Progressivement, la pratique de l’exorcisme a été réservée à des prêtres spécifiquement désignés par l’évêque. Des formules d’exorcisme se sont répandues dès les premiers siècles, avant que certaines soient recueillies dans les livres liturgiques à partir du IXe siècle. Puis le Rituel romain promulgué par le pape Paul V en 1614, après le concile de Trente, a comporté un rituel des exorcismes qui a été en usage dans l’Église pendant des siècles. Un nouveau Rituel des exorcismes a été promulgué par le pape Jean-Paul II, en 1999, sans abolir le précédent.
Quels sont les grands saints exorcistes ?
Saint Antoine, le fondateur du monachisme, en Égypte à la fin du IIIe siècle, a délivré de nombreux possédés, épisodes que rapporte saint Athanase d’Alexandrie dans sa Vie d’Antoine. À la même époque, le grand saint palestinien, Hilarion de Gaza, a exorcisé de nombreuses personnes comme le rapporte sa Vie écrite par saint Jérôme. On peut citer ensuite saint Martin, en Gaule, au IVe siècle, ou saint Bernard au Moyen Âge. Dans des circonstances exceptionnelles, des saintes aussi ont été amenées à pratiquer un exorcisme, c’est le cas notamment de sainte Hildegarde de Bingen, au XIIe siècle, qui fut comblée de tant de dons.
Vous expliquez que l’exorcisme a été délaissé dans les années 1960-1970… Pourquoi ? Qu’en est-il aujourd’hui ?
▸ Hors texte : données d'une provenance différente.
(** ** Pacing *)

(** C9, as the code has it: after an iteration that ends normally or with
    ['skip'] the loop sleeps [max(5000, 6000 - elapsed)] ms, at least 5 s,
    and so that the next iteration starts 6 s after this one when the
    iteration took at most 1 s; after an iteration that ends with any other
    exception it does not sleep at all. *)
Theorem pacing (st : State) (w : World) :
  (ending (iteration st w) = Normal ∨ ending (iteration st w) = Skip →
   delay (iteration st w) = Some (pace w)
   ∧ 5000 ≤ pace w
   ∧ next_start st w = sleepTime w + pace w
   ∧ (0 ≤ sleepTime w - startTime w →
      startTime w + 6000 ≤ next_start st w)
   ∧ (0 ≤ sleepTime w - startTime w ≤ 1000 →
      next_start st w = startTime w + 6000))
  ∧ (∀ m, ending (iteration st w) = Restart m →
          delay (iteration st w) = None ∧ next_start st w = sleepTime w).
Proof.
  unfold next_start, pace.
  assert (∀ sent r,
            let it := finish st w sent r in
            match ending it with
            | Restart _ => delay it = None
            | _ => delay it
                   = Some (Z.max 5000 (6000 - (sleepTime w - startTime w)))
            end) as F.
  { intros sent [st'|[|m]]; done. }
  assert (∃ sent r, iteration st w = finish st w sent r) as (sent & r & ->).
  { unfold iteration. destruct (prepare st w) as [pl|e]; [|by eauto].
    destruct (submit st w pl) as [sent r]. by eauto. }
  specialize (F sent r). simpl in F. split.
  - intros [E|E]; rewrite E in F; rewrite F; simpl; repeat split; lia.
  - intros m E. rewrite E in F. rewrite F. simpl. split; [done|lia].
Qed.


(** ** The denom filter *)

Lemma vote_forEach_all_filtered (st : State) (ps : list Price) (acc : list Msg) :
  (∀ p, In p ps → filtered_out (currency p) = true) →
  vote_forEach st ps acc = Returned acc.
Proof.
  induction ps as [|p rest IH]; intros H; simpl; [done|].
  rewrite (H p) by (by left). apply IH. intros q Hq. apply H. by right.
Qed.

Lemma prevote_fold_all_filtered (draw : nat → string) (ps : list Price)
  (acc : Prevotes) :
  (∀ p, In p ps → filtered_out (currency p) = true) →
  fold_left (prevote_step draw) ps acc = acc.
Proof.
  revert acc. induction ps as [|p rest IH]; intros acc H; simpl; [done|].
  unfold prevote_step at 2. rewrite (H p) by (by left).
  apply IH. intros q Hq. apply H. by right.
Qed.

(** With the filter ["all"] only a currency that reads "all" is kept. *)
Lemma filter_all_excludes (c : string) :
  denoms args = "all" → toLowerCase c ≠ "all" → filtered_out c = true.
Proof.
  intros D N. unfold filtered_out, denomArray. rewrite D.
  change (List.map toLowerCase (split "," "all")) with ["all"].
  unfold indexOf.
  destruct (String.eqb_spec "all" (toLowerCase c)); [congruence|reflexivity].
Qed.

(** A plan made from prices that are all filtered out has no message. *)
Lemma ordinary_spec (w : World) (d : PriceData) (ps : list Price) (p : Price) :
  ordinary w = true →
  In (Some d) (settled w) → prices d = Some ps → In p ps →
  toLowerCase (currency p) ≠ "all".
Proof.
  unfold ordinary. rewrite forallb_forall. intros O Hd Hps Hp.
  specialize (O _ Hd). destruct d as [c pr]. simpl in Hps. subst pr.
  rewrite forallb_forall in O. specialize (O _ Hp).
  apply negb_true_iff in O. by apply String.eqb_neq in O.
Qed.

Lemma prepare_all_filtered (st : State) (w : World) (pl : Plan) :
  denoms args = "all" → ordinary w = true →
  prepare st w = Returned pl → msgs pl = [].
Proof.
  intros D O P.
  apply prepare_inv in P as (h & ps & _ & _ & _ & _ & GP & _ & PV & V).
  assert (∀ p, In p ps → filtered_out (currency p) = true) as F.
  { intros p Hp. apply filter_all_excludes; [done|].
    apply getPrices_inv in GP as (d & Hd & _ & Hps).
    by apply (ordinary_spec w d ps p). }
  unfold msgs. rewrite PV. unfold prevote_forEach.
  rewrite prevote_fold_all_filtered by done. simpl.
  destruct (and_then _ _); [|by rewrite V].
  rewrite vote_forEach_all_filtered in V by done. by injection V as <-.
Qed.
Non seulement la pratique de l’exorcisme a quasiment disparu dans ces années, mais l’enseignement de l’Église sur le diable, en France notamment, a été méconnu. En 1967, le cardinal Garrone regrettait : « C’est à peine si on ose aujourd’hui en parler, il règne sur la question du démon une sorte de conspiration du silence. » Depuis plusieurs décennies, le diable et l’enfer font très rarement l’objet de prédications lors de la messe. Dans la formation même des prêtres, c’est un enseignement qui a été longtemps négligé. Les choses commencent à changer. En expliquant la sixième demande du Notre Père – « Délivre-nous du Mal » – le Catéchisme de l’Église catholique (2850-2854) rappelle clairement que « le Mal n’est pas une abstraction, mais il désigne une personne, Satan, le Mauvais, l’ange qui s’oppose à Dieu. Le “diable ”, diabolos est celui qui “se jette en travers ” du Dessein de Dieu et de son “œuvre de salut” accomplie dans le Christ. »
L’Occident se déchristianise et pourtant, le diable et l’exorcisme font vendre, à en juger sur la production hollywoodienne… Comment expliquer cela ?
Le diable fascine toujours. Depuis les années 1970, les films sur l’exorcisme connaissent toujours un grand succès. De nombreux jeunes sont attirés par le satanisme et la sorcellerie. Le Hellfest – littéralement le « Festival de l’Enfer »– , organisé chaque année à Clisson, en Loire-Atlantique, est un des festivals de musique les plus fréquentés. S’y produisent, entre autres, des groupes de rock qui se revendiquent du satanisme. On pense à la parole du saint Curé d’Ars : « Laissez une paroisse vingt ans sans prêtre : on y adorera les bêtes. »
Exorcistes. Vingt siècles de lutte contre le diable, Yves Chiron,éd. Mame, mars 2024, 216 pages, 19 €.